- [Task brief] A line below contains "intros (e &", and a later one contains "apply list_elem_of_In, filter_In.". Repeat both, with every line between them, exactly.

- [Collected data]
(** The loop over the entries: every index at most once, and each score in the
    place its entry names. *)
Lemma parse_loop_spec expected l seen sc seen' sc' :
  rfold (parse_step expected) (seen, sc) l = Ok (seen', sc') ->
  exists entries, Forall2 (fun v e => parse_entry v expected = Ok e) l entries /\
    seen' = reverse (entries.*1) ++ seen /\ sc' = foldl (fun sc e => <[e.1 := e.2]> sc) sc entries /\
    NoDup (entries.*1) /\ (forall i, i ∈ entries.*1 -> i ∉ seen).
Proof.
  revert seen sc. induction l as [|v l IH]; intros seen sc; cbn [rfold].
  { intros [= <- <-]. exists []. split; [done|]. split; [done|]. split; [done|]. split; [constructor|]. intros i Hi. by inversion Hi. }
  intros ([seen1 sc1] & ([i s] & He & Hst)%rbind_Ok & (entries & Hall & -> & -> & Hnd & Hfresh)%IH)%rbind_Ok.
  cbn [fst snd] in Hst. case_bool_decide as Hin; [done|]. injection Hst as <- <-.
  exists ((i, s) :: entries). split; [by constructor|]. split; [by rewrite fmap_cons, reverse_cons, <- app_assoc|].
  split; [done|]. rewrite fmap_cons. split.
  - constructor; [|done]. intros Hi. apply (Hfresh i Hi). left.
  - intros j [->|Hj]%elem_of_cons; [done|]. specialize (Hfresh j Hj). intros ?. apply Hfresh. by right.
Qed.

--

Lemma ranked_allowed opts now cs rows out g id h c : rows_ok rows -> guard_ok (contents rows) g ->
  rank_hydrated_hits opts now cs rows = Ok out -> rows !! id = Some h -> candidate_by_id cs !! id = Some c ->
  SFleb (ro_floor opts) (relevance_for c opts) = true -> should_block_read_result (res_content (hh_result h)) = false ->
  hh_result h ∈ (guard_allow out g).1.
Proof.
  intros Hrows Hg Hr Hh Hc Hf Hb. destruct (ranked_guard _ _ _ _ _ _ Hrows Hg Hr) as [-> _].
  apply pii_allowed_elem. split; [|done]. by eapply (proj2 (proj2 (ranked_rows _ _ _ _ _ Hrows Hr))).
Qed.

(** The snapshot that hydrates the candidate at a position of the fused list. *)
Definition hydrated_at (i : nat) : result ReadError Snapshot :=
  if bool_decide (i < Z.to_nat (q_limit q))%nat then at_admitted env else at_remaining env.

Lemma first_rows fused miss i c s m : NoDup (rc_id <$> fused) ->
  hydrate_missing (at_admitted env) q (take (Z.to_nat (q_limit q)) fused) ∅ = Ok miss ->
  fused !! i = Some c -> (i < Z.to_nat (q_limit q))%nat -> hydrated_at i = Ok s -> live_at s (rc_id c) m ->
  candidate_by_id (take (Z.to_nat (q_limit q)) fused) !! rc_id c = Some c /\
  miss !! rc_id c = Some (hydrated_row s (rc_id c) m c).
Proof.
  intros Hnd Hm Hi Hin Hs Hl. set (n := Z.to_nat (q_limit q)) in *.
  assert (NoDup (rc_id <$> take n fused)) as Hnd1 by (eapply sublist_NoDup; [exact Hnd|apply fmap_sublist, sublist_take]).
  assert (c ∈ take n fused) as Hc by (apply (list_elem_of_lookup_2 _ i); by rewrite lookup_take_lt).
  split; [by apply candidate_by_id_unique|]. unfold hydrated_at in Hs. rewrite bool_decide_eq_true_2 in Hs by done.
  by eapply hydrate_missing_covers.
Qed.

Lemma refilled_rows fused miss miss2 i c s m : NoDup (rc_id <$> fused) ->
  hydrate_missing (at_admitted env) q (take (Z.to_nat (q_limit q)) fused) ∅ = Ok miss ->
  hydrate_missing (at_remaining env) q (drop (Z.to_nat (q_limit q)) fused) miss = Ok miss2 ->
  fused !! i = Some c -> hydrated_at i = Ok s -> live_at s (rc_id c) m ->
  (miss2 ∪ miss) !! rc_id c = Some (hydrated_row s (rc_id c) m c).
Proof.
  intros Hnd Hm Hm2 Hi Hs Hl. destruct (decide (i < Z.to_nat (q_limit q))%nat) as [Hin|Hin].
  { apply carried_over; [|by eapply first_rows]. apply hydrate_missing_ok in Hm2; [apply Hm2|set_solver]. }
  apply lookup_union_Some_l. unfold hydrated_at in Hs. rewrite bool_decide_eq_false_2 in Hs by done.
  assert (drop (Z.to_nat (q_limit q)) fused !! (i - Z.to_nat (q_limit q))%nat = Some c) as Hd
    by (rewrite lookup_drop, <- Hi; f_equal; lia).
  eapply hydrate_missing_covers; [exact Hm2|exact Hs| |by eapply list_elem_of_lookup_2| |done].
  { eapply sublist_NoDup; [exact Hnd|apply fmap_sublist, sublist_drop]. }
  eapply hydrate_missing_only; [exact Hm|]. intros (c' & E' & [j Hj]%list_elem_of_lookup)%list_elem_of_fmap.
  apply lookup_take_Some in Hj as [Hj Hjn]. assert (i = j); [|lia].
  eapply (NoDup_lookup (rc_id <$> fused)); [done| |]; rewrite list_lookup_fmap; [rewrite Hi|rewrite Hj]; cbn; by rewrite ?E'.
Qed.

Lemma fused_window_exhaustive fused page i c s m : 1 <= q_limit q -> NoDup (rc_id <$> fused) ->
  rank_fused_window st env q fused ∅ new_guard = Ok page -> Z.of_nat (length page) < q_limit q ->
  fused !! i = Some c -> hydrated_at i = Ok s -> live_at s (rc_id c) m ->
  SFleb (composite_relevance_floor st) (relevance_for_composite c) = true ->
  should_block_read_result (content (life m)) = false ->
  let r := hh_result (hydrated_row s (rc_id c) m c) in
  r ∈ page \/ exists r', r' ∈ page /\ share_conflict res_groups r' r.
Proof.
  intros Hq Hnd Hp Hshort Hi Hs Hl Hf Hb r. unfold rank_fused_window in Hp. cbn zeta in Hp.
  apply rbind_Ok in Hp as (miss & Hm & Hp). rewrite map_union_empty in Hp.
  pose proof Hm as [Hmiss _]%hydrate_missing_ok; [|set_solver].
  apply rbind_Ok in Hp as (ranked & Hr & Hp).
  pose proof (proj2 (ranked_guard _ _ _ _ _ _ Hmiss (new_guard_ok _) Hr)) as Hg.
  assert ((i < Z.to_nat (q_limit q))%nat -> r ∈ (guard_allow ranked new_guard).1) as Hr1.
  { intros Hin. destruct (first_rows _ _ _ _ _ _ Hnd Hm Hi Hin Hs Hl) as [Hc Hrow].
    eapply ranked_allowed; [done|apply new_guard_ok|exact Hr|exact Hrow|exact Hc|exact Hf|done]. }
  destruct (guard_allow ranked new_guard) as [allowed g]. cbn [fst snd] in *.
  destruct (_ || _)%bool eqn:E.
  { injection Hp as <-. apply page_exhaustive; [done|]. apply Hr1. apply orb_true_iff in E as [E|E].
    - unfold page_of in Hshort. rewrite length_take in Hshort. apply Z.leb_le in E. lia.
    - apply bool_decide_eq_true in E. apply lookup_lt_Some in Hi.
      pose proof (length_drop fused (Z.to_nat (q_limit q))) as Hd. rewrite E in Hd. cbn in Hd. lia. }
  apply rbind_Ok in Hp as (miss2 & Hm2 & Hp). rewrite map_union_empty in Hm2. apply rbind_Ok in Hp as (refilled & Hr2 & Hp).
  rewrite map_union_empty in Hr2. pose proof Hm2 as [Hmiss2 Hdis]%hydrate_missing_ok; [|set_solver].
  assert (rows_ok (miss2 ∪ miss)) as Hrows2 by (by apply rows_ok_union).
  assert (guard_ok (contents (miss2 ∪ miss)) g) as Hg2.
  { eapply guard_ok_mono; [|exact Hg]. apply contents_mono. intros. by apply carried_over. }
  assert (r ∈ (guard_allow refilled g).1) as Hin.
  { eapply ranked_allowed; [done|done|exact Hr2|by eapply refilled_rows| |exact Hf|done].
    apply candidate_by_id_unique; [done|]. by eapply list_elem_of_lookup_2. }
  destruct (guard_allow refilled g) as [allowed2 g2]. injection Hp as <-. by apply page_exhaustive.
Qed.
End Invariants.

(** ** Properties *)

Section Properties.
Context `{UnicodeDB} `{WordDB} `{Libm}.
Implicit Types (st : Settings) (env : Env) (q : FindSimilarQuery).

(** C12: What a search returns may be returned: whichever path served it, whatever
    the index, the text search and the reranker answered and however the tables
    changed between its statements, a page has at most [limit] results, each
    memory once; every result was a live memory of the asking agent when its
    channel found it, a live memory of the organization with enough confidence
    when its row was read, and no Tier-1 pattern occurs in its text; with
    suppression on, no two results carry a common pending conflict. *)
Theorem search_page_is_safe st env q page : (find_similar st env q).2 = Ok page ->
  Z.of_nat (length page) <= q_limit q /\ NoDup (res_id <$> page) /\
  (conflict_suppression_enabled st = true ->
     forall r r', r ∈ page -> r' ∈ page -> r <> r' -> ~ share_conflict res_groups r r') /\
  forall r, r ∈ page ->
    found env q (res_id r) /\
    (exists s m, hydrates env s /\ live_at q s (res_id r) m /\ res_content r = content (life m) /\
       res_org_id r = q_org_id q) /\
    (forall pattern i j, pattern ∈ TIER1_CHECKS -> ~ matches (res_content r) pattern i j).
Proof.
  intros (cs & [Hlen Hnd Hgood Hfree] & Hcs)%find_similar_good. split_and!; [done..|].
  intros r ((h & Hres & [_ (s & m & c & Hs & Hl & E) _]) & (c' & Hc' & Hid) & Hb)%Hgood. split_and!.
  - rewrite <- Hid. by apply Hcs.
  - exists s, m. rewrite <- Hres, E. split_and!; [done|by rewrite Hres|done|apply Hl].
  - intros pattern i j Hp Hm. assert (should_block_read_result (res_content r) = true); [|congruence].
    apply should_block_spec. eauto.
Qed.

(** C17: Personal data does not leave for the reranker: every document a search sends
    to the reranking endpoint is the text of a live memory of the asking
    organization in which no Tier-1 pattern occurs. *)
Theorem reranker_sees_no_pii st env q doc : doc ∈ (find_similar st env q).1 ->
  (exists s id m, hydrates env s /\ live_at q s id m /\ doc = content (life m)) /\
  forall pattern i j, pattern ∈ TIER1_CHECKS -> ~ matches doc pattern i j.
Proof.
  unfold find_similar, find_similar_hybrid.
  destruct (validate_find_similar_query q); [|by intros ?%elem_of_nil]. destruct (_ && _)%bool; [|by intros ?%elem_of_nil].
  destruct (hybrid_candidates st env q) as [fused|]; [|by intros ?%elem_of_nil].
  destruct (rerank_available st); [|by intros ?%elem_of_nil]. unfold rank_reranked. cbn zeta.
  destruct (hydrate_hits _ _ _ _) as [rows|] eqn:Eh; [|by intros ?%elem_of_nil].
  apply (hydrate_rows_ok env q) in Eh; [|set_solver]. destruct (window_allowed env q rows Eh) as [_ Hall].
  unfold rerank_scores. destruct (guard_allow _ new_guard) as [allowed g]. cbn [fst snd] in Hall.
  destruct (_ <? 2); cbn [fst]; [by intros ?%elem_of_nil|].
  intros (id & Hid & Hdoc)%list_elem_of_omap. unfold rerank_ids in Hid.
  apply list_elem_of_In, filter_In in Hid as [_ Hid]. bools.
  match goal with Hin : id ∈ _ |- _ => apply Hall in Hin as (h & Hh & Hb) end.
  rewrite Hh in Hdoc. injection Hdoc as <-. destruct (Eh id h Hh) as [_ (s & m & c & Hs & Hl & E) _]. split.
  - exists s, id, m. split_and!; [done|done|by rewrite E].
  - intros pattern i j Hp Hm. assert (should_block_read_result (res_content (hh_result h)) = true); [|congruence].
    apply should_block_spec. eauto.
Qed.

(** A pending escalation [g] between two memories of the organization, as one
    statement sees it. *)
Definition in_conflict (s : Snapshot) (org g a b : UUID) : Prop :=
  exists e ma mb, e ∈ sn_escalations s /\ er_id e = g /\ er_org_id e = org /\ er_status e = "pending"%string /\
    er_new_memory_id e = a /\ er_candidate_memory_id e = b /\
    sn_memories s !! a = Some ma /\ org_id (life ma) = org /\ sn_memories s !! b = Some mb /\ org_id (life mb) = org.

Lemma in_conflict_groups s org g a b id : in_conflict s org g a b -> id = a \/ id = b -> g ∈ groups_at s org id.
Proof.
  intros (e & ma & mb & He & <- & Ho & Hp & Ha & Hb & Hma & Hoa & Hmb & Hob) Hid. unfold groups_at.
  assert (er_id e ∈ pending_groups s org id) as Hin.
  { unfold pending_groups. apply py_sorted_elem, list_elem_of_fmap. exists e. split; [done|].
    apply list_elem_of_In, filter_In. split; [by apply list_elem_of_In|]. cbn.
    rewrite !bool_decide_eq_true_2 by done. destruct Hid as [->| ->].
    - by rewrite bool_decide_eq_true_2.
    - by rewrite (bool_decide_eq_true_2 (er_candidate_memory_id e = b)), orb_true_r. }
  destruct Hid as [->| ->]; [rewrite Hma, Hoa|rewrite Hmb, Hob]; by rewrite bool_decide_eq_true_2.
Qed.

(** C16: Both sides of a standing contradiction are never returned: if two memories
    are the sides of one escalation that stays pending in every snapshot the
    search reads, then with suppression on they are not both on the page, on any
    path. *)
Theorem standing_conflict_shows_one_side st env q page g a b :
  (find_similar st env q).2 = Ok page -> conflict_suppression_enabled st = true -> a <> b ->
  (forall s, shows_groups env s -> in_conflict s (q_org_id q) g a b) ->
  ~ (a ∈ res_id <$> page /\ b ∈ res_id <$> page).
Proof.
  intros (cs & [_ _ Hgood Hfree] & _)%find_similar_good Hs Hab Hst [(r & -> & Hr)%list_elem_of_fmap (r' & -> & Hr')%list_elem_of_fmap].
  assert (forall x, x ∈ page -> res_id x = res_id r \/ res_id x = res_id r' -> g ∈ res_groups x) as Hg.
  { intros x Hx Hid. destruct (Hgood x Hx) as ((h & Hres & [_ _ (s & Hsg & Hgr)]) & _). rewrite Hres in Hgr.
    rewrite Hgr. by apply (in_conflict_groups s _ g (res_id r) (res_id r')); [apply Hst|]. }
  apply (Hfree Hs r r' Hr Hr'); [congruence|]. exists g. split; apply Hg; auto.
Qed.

==

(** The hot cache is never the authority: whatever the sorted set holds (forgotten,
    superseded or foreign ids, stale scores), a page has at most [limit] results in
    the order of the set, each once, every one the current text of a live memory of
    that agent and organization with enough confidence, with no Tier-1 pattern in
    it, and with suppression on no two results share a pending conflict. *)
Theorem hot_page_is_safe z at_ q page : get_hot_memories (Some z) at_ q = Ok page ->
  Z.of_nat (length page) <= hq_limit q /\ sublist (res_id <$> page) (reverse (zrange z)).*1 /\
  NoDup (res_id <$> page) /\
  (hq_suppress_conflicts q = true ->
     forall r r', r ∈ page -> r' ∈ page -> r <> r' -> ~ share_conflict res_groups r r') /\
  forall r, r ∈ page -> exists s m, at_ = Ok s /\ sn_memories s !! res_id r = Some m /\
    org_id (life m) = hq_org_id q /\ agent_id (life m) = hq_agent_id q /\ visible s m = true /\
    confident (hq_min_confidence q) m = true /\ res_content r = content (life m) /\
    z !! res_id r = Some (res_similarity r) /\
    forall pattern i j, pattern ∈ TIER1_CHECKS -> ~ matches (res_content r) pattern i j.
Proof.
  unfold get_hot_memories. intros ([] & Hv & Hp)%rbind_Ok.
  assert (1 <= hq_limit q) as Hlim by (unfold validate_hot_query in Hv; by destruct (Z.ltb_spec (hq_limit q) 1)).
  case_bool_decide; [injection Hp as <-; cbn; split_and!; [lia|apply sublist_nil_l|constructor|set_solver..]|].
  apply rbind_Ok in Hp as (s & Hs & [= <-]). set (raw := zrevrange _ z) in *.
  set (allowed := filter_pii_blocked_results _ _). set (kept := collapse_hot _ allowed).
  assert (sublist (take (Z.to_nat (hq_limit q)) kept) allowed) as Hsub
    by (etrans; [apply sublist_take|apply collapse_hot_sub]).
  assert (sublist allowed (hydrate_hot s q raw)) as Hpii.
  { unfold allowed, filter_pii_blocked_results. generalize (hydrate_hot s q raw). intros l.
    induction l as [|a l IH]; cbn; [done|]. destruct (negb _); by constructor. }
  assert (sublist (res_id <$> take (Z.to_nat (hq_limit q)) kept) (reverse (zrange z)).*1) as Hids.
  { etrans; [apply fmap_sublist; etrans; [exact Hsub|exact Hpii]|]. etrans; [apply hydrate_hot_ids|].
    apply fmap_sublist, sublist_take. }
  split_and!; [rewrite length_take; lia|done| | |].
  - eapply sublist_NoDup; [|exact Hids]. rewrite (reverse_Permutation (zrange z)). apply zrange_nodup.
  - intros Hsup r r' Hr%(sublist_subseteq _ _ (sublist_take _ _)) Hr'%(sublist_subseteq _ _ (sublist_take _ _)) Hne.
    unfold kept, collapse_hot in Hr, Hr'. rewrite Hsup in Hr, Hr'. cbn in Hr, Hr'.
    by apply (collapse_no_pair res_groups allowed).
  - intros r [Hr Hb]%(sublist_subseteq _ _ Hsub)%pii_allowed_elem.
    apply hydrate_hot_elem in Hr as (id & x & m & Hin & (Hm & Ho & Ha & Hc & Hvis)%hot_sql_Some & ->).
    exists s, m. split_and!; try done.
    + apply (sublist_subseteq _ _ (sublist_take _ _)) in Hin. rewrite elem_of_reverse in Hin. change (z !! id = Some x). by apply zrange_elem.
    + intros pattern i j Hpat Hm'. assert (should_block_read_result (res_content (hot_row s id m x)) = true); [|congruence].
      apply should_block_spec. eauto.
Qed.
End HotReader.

- [Reply]
  intros (e & ma & mb & He & <- & Ho & Hp & Ha & Hb & Hma & Hoa & Hmb & Hob) Hid. unfold groups_at.
  assert (er_id e ∈ pending_groups s org id) as Hin.
  { unfold pending_groups. apply py_sorted_elem, list_elem_of_fmap. exists e. split; [done|].
    apply list_elem_of_In, filter_In. split; [by apply list_elem_of_In|]. cbn.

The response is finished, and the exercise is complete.